# COVID risk reduction for The Canadian



## hoovernp (Apr 18, 2022)

I am booked to go from Vancouver to Toronto in a couple of weeks, and have been seeing the increase in case numbers in the US and Canada. 

I'm currently booked in a berth, but am considering a couple of options:

1) Upgrading to a bedroom for more private/enclosed space
2) Postponing my trip

If I upgrade to a bedroom, I'd likely want to limit my time in the dining car -- does anyone know if Via will provide meals in one's cabin if they don't want to be in the dining car?


----------



## Brian Battuello (Apr 18, 2022)

Very good questions. Every time we think Covid is winding down, we get surprised. Fortunately we haven't had the major spikes from last year, but the trend is slightly upward, and perhaps not totally accurate because of the abundance of home testing with no reported results.

As discussed recently and extensively in another topic, a full length trip on the Canadian, especially in any kind of sleeper, is a major investment and meant to be an experience of a lifetime. I'm extremely glad to have done it twice. But the communal meals, the amazing domes, and the general camaraderie in the Park car wouldn't be much fun if you are worried about transmission. In short, in your situation I would recommend postponing. 

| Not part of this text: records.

(* ===== verification/ChallengeWitness.v ===== *)
(** * An issuance prepared for Ada, at a concrete gateway

    The university prepares a diploma for a person it has authenticated.  Ada's
    wallet resumes that issuance, is asked for her identity credential and
    exchanges it for an authorization code.  The theorems on the queries, on the
    grounds of a code and on the handles are applied to these runs; others who
    hold the handles are refused. *)

From stdpp Require Import relations.
From S2P Require Import Prelude Bytes GoStrings GoValue Base64 Utf8 Json Jwt SdJwt SdJwtVerify SdJwtIssue SdJwtWitness JsonDoc Dcql DcqlWitness TokenStatusListCWT Cose MdocSchema Mdoc MdocDevice MdocWitness ClaimPaths Derivations AuxiliaryData ClaimsWitness OAuth2 AuthContext AuthStore AuthStoreSteps GenericCache IssuerClient Handlers HandlersSafety TokenEndpoint TokenWitness KeyProofs PresentationDoc CredentialRequest CredentialEndpoint VpToken PresentedClaims PresentationFlow PresentationSafety PresentationWitness IssuanceRequest ChallengeEndpoint IssuancePreparation IssuanceRequestFacts ChallengeSafety.

#[local] Existing Instances toy_cbor toy_hash any_verify toy_mdoc toy_raw toy_response.
#[local] Existing Instances amd64 no_rfc3339 no_rfc3339_laws no_numbers toy_tx.

(** ** Parameters *)

(** A sealed response is a compact JWE whose ciphertext is its text, with the name
    of the key it was encrypted to. *)
Definition sealed_body (response : string) : option jobject :=
  match Split "." response with [_; _; _; body; _] => unb64 body ≫= UnmarshalMap | _ => None end.
#[local] Instance sealed_flow : FlowEnv := {|
  jwe_open response key :=
    m ← sealed_body response;
    if bool_decide (str_field m "key" = key) then Some (m !! "vp_token", str_field m "state") else None;
  struct_kid s := m ← UnmarshalMap s; Some (str_field m "kid");
  public_thumbprint _ := Some [1];
  peek_documents _ := None;
  peek_zk _ := None
|}.

Definition text_of (v : goval) : string := match v with GString s => s | _ => "" end.
#[local] Instance context_views : ContextViews := {|
  query_ids v := match v with GStrings l => l | _ => [] end;
  rule_tests v := match v with GMap m => map (fun e => (fst e, text_of (snd e))) m | _ => [] end
|}.
#[local] Instance query_values : QueryValues.
Proof. refine {| of_dcql q := GStrings (map ID (default [] (Credentials q))) |}. reflexivity. Defined.
#[local] Instance rule_values : RuleValues.
Proof.
  refine {| of_rule m := GMap (map (fun e => (fst e, GString (snd e))) (map_to_list m)) |}.
  intros m. cbn. rewrite map_map, (map_ext _ id), map_id; [reflexivity|]. by intros [].
Defined.

#[local] Instance signer : RequestEnv := {|
  public_half key := Some ("public half of " +:+ key);
  sign_request r := Some (ro_Nonce r +:+ " for " +:+ ro_State r)
|}.
#[local] Instance envelopes : ChallengeEnv := {|
  envelope_of raw := m ← UnmarshalMap raw; Some (str_field m "response", str_field m "error");
  jwe_Parse response :=
    m ← match Split "." response with header :: _ => unb64 header ≫= UnmarshalMap | [] => None end;
    Some (mkJweHeaders (Some (str_field m "alg")) (Some (str_field m "enc")) None false)
|}.
#[local] Instance no_addresses : NetAddr := {| addr_Parse _ := None |}.

Definition gateway_url := "https://gateway.example".
Definition challenge_endpoint_url := "https://gateway.example/authorize-challenge".
(** A proof is the two letters of its key and an identifier. *)
#[local] Instance challenge_proofs : ProofParser :=
  {| parse_proof _ p := Some ("dpop+jwt", mkDPoP p "POST" challenge_endpoint_url 100 "" (String.substring 0 2 p)) |}.

Definition wallet_cfg : config :=
  mkConfig token_url gateway_url {[ "wallet" := Some (mkClient ClientTypePublic [cb] ["diploma"] "") ]}
    [authorization_code] 86400 false true false (fun _ => None).
Definition challenge_cfg : gateway_config :=
  mkGatewayConfig gateway_cfg wallet_cfg (mkIA true "" "" "" "" "" 0 []) ∅ ∅ (Some (false, false)) ∅ GNil false.

(** ** The offer *)

Definition for_ada : PrepareIssuanceRequest := mkPrepare "diploma" {["person_id" := "ada-1"]} "university" 0.
Definition records_world : world := mkWorld (mkStore ∅ 0 ∅ ∅ []) ∅ ∅ ∅ ∅ records.
Definition offer_made (req : PrepareIssuanceRequest) :=
  exec all_valid (at_second 90) 0 (PrepareIssuance challenge_cfg gateway_url (drawn 0) (named 0) req) records_world.

(** The offer carries the handle; a rule the presentation cannot be tested
    against, or one for another source, makes none. *)
Example offers_made :
  (offer_made for_ada).2 = Ok (mkPrepared gateway_url "diploma" "r04" "r00" 390) ∧
  (offer_made (mkPrepare "diploma" {["shoe_size" := "38"]} "university" 0)).2 = Err (HOAuth "invalid_identity_match" 400) ∧
  (offer_made (mkPrepare "diploma" {["person_id" := "ada-1"]} "hospital" 0)).2 = Err (HOAuth "authentic_source_mismatch" 403) ∧
  (offer_made (mkPrepare "diploma" ∅ "university" 0)).2 = Err (HOAuth "invalid_identity_match" 400).
Proof. split_and!; vm_compute; reflexivity. Qed.

Definition asked_for : list (string * list string) :=
  match issuanceAuthDCQL challenge_cfg "diploma" with
  | Some q => map (fun c => (ID c, omap (fun s => s) (concat (map cq_Path (Dcql.Claims c))))) (default [] (Credentials q))
  | None => []
  end.
Example ada_is_asked : asked_for = [("pid", ["person_id"; "birthdate"])].
Proof. vm_compute. reflexivity. Qed.

(** A rule on a claim that is asked for to be copied into the document, and not to
    identify the person, makes no offer either. *)
Example asked_claim_refused :
  asked_for !! 0%nat = Some ("pid", ["person_id"; "birthdate"]) ∧
  (offer_made (mkPrepare "diploma" {["birthdate" := "1990-01-15"]} "university" 0)).2 = Err (HOAuth "invalid_identity_match" 400).
Proof. split; vm_compute; reflexivity. Qed.

Lemma issuance_query_exact_witness :
  ∃ dcql queries, issuanceAuthDCQL challenge_cfg "diploma" = Some dcql ∧ Credentials dcql = Some queries ∧
    ∀ q, q ∈ queries → ValidateCredentialQuery q = Ok tt ∧ RequiresCryptographicHolderBinding q = true.
Proof.
  destruct (issuanceAuthDCQL challenge_cfg "diploma") as [dcql|] eqn:E; [|vm_compute in E; discriminate E].
  destruct (issuance_query_exact challenge_cfg "diploma" dcql E) as (authScopes & queries & _ & _ & Hq & _ & _ & Hall & _).
  exists dcql, queries. split_and!; [reflexivity|exact Hq|]. intros q Hin. destruct (Hall q Hin) as (entry & _ & Ha).
  exact (conj (af_valid _ _ _ Ha) (af_bound _ _ _ Ha)).
Defined.

(** A path with a NUL byte has the key of another path: the rule is taken for one
    on a claim that is asked for, though no claim of that name is. *)
Definition nul : string := String (Ascii.ascii_of_nat 0) "".
Theorem nul_path_covered :
  coversAll "dc+sd-jwt" ["a.b"] ["a" +:+ nul +:+ "b"] = true ∧
  authClaimPathSegments "dc+sd-jwt" "a.b" = ["a"; "b"] ∧
  authClaimPathSegments "dc+sd-jwt" ("a" +:+ nul +:+ "b") = ["a" +:+ nul +:+ "b"].
Proof. split_and!; vm_compute; reflexivity. Qed.

(** ** The exchange *)

Definition resumption (proof : string) : AuthorizationChallengeRequest :=
  mkChallenge "code" "wallet" "" cb "challenge" "S256" "urn:openid:dcp:ia:openid4vp_presentation" "" "r00" "" "" "" "" proof.
Definition challenged (k : nat) (second : Z) (req : AuthorizationChallengeRequest) (w : world) :=
  exec all_valid (at_second second) 0
    (OAuthAuthorizationChallenge challenge_cfg None toy_policy 10 pid_trust None (fun _ => PNil) fixed_draws
       (drawn k) (named k) (fun kid => Some ("key " +:+ kid)) req) w.

Definition opened := challenged 1 100 (resumption "k1-proof-000001") (offer_made for_ada).1.

(** The answer of a wallet. *)
Definition text (members : jobject) : string := default "" (Marshal (JObj members)).
Definition sealed (key state token : string) : string :=
  let header := text (<["alg" := JStr "ECDH-ES"]> {["enc" := JStr "A256GCM"]}) in
  let body := text (<["key" := JStr key]> (<["state" := JStr state]> {["vp_token" := JObj {["pid" := JStr token]}]})) in
  text {["response" := JStr (b64 header +:+ ".." +:+ b64 "iv" +:+ "." +:+ b64 body +:+ "." +:+ b64 "tag")]}.
Definition audience := "ia:https://gateway.example".
Definition answer_with (proof state token : string) : AuthorizationChallengeRequest :=
  mkChallenge "" "" "" "" "" "" "" "r10" "" (sealed "key r11" state token) "" "" "" proof.
Definition adas : string := presentation "urn:pid" "r01" audience "ada" ∅.

Example ada_gets_a_code :
  opened.2 = Ok (PresentationRequired "urn:openid:dcp:ia:openid4vp_presentation" "r10" (text {["request" := JStr "r01 for r03"]})) ∧
  (challenged 2 110 (answer_with "k1-proof-000002" "r03" adas) opened.1).2 = Ok (CodeResponse "u01").
Proof. split; vm_compute; reflexivity. Qed.

(** Refused: a proof signed by another than the holder, a credential for another
    request or of another type, another wallet, another exchange's state, a second
    answer, a second resumption, and a rule for someone else. *)
Definition answered_with (proof state token : string) := (challenged 2 110 (answer_with proof state token) opened.1).2.
Definition for_bob := challenged 1 100 (resumption "k1-proof-000001") (offer_made (mkPrepare "diploma" {["person_id" := "bob-2"]} "" 0)).1.
Example others_get_none :
  answered_with "k1-proof-000002" "r03" (presentation "urn:pid" "r01" audience "eve" ∅) = Err (HOAuth ErrCodeInvalidGrant 400) ∧
  answered_with "k1-proof-000002" "r03" (presentation "urn:pid" "nonce-1" audience "ada" ∅) = Err (HOAuth ErrCodeInvalidGrant 400) ∧
  answered_with "k1-proof-000002" "r03" (presentation "urn:pid" "r01" verifier_name "ada" ∅) = Err (HOAuth ErrCodeInvalidGrant 400) ∧
  answered_with "k1-proof-000002" "r03" (presentation "urn:card" "r01" audience "ada" ∅) = Err (HOAuth ErrCodeInvalidGrant 400) ∧
  answered_with "k2-proof-000002" "r03" adas = Err (HOAuth ErrCodeInvalidDPoPProof 400) ∧
  answered_with "k1-proof-000001" "r03" adas = Err (HOAuth ErrCodeInvalidDPoPProof 400) ∧
  answered_with "k1-proof-000002" "r09" adas = Err (HOAuth ErrCodeInvalidGrant 400) ∧
  (challenged 3 111 (answer_with "k1-proof-000003" "r03" adas)
     (challenged 2 110 (answer_with "k1-proof-000002" "r03" adas) opened.1).1).2 = Err (HOAuth errInvalidSession 400) ∧
  (challenged 3 111 (resumption "k2-proof-000003") opened.1).2 = Err (HOAuth ErrCodeInvalidGrant 400) ∧
  (challenged 2 110 (answer_with "k1-proof-000002" "r03" adas) for_bob.1).2 = Err (HOAuth ErrCodeInvalidGrant 400).
Proof. split_and!; vm_compute; reflexivity. Qed.

(** ** Two answers at once *)

Definition answer_call (k : nat) (proof : string) : challenge_call :=
  mkCall (drawn k) (named k) (fun kid => Some ("key " +:+ kid)) (answer_with proof "r03" adas).
Definition answers : list challenge_call := [answer_call 2 "k1-proof-000002"; answer_call 3 "k1-proof-000003"].
Abbreviation waiting := (challenges challenge_cfg None toy_policy 10 pid_trust None (fun _ => PNil) fixed_draws).
Definition answers_raced := pool_schedule all_valid (in_turn 40) (opened.1, waiting answers).

Lemma opened_cache : cache (w_auth opened.1) = {["u00" := mkItem 2 (1000 * second)]}.
Proof. vm_compute. reflexivity. Qed.
Lemma opened_handle : handle_inv HAuthSession "r10" "u00" false (w_auth opened.1).
Proof.
  split.
  - intros sid it. rewrite opened_cache, lookup_singleton_Some. intros [<- <-]. split; [vm_compute; lia|].
    split; [vm_compute; reflexivity|]. intros _. split_and!; [reflexivity|reflexivity|discriminate].
  - intros sid. vm_compute. intros [= <-]. by split.
Qed.

Lemma answers_outcome :
  t_prog <$> answers_raced.2 !! 0%nat = Some (Ret (Ok (CodeResponse "u01"))) ∧
  (outcome <$> answers_raced.2) !! 1%nat = Some (Some (Err (HOAuth errInvalidSession 400))).
Proof. split; vm_compute; reflexivity. Qed.
Definition first_log : list event := match answers_raced.2 !! 0%nat with Some th => t_log th | None => [] end.
Lemma first_answer : answers_raced.2 !! 0%nat = Some (mkThread (Ret (Ok (CodeResponse "u01"))) first_log).
Proof.
  pose proof (proj1 answers_outcome) as H. unfold first_log. destruct (answers_raced.2 !! 0%nat) as [[p log]|]; [|discriminate H].
  injection H as ->. reflexivity.
Qed.

(** One code; the other answer finds the handle gone. *)
Lemma challenge_answered_once_witness :
  (outcome <$> answers_raced.2) !! 1%nat = Some (Some (Err (HOAuth errInvalidSession 400))) ∧
  ∀ j b log, (j < 2)%nat → answers_raced.2 !! j = Some (mkThread (Ret (Ok b)) log) → 0%nat = j ∧ CodeResponse "u01" = b.
Proof.
  split; [exact (proj2 answers_outcome)|]. intros j b log Hj Hb.
  assert (∃ c, answers !! j = Some c ∧ carried HAuthSession (cl_req c) = "r10") as (c & Hc & Hs)
    by (destruct j as [|[|j]]; [eexists; split; reflexivity..|lia]).
  refine (challenge_answered_once challenge_cfg None toy_policy 10 pid_trust None (fun _ => PNil) fixed_draws all_valid HAuthSession "r10" "u00"
            opened.1 answers_raced.1 answers answers_raced.2 0%nat j _ c _ b first_log log _ _ opened_handle _ _ eq_refl Hc _ Hs first_answer Hb).
  - discriminate.
  - discriminate.
  - repeat constructor; intros n [=].
  - rewrite <- surjective_pairing. apply pool_schedule_run.
  - reflexivity.
Defined.

Lemma code_on_grounds_witness :
  code_grounds challenge_cfg 10 pid_trust None (fun _ => PNil) (answer_with "k1-proof-000002" "r03" adas) first_log "u01".
Proof.
  refine (proj1 (code_on_grounds challenge_cfg None toy_policy 10 pid_trust None (fun _ => PNil) fixed_draws all_valid (fun _ _ => True)
            opened.1 answers_raced.1 answers answers_raced.2 0%nat (answer_call 2 "k1-proof-000002") _ first_log _ eq_refl first_answer) "u01" eq_refl).
  rewrite <- surjective_pairing. apply pool_schedule_run.
Defined.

We are fortunate in Boston to have daily covid testing of the sewage flow for the entire region, and it has been an amazingly accurate leading predictor. At the moment it is only edging up slightly, which is a good sign. But if it heads north significantly I'm hunkering down again. 

The Canadian is an amazing experience. It appears (knock on rails) that it will be around for a while, so in your situation I would wait until you can enjoy it unconditionally.


----------



## jiml (Apr 18, 2022)

Good advice above. Given the cost of this trip (and similar Amtrak LD), being stuck in your room is not an ideal outcome if postponing is an option.


----------



## hoovernp (Apr 18, 2022)

Thanks so much, I think you're right -- I would probably enjoy it more when things are more predictable/stable versus being holed up in a one-bed cabin and being more nervous.


----------



## Brian Battuello (Apr 18, 2022)

And just as an aside, the cabins for one are comfortable and well designed, but are *really* tiny. I doubt I'd want to spend much time in one during the day. That's what all the lounges are for.


----------



## hoovernp (Apr 18, 2022)

Thanks so much; just cancelled the reservation.  It's mostly a bummer because I had originally been scheduled to take this trip on March 13, 2020 -- and was hoping we'd be in a spot where I could go!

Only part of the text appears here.